If a line in the data below holds the word "operations", copy it.

• **INFORMATION SHOWN**
╔══

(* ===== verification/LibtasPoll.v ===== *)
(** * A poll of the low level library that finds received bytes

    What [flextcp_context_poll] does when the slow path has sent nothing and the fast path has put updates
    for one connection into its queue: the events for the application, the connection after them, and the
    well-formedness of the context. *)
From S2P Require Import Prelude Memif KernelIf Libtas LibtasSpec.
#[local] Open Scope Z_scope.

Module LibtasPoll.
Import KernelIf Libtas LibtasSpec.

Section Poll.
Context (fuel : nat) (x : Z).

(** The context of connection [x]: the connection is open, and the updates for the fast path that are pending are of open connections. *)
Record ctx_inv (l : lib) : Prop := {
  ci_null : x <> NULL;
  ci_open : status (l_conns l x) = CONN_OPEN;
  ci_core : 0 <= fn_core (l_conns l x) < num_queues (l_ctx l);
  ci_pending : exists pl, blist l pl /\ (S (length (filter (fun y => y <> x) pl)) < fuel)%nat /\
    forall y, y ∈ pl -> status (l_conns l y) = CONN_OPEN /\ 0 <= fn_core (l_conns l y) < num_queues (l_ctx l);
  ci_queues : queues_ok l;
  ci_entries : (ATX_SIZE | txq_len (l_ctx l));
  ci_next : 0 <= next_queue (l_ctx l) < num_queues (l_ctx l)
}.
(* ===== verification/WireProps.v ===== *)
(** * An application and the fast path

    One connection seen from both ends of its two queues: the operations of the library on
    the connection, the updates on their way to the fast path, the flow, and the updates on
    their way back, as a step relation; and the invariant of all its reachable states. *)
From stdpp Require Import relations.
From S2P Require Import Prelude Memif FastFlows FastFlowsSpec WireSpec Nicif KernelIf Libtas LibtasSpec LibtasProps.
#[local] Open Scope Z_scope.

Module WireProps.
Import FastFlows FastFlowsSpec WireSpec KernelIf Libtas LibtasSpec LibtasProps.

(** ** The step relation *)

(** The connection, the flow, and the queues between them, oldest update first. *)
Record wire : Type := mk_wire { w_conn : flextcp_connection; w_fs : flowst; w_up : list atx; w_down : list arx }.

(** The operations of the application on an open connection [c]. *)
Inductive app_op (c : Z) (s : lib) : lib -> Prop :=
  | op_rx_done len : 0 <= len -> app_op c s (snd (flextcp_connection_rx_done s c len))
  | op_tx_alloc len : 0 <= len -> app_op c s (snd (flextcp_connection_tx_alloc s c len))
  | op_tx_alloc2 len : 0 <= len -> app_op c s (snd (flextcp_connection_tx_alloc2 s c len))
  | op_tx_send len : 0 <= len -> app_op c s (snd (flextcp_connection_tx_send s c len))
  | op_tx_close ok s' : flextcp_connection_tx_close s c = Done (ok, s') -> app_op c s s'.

╚══

• **OUTPUT OF THE EXERCISE**
    One connection seen from both ends of its two queues: the operations of the library on
(** The operations of the application on an open connection [c]. *)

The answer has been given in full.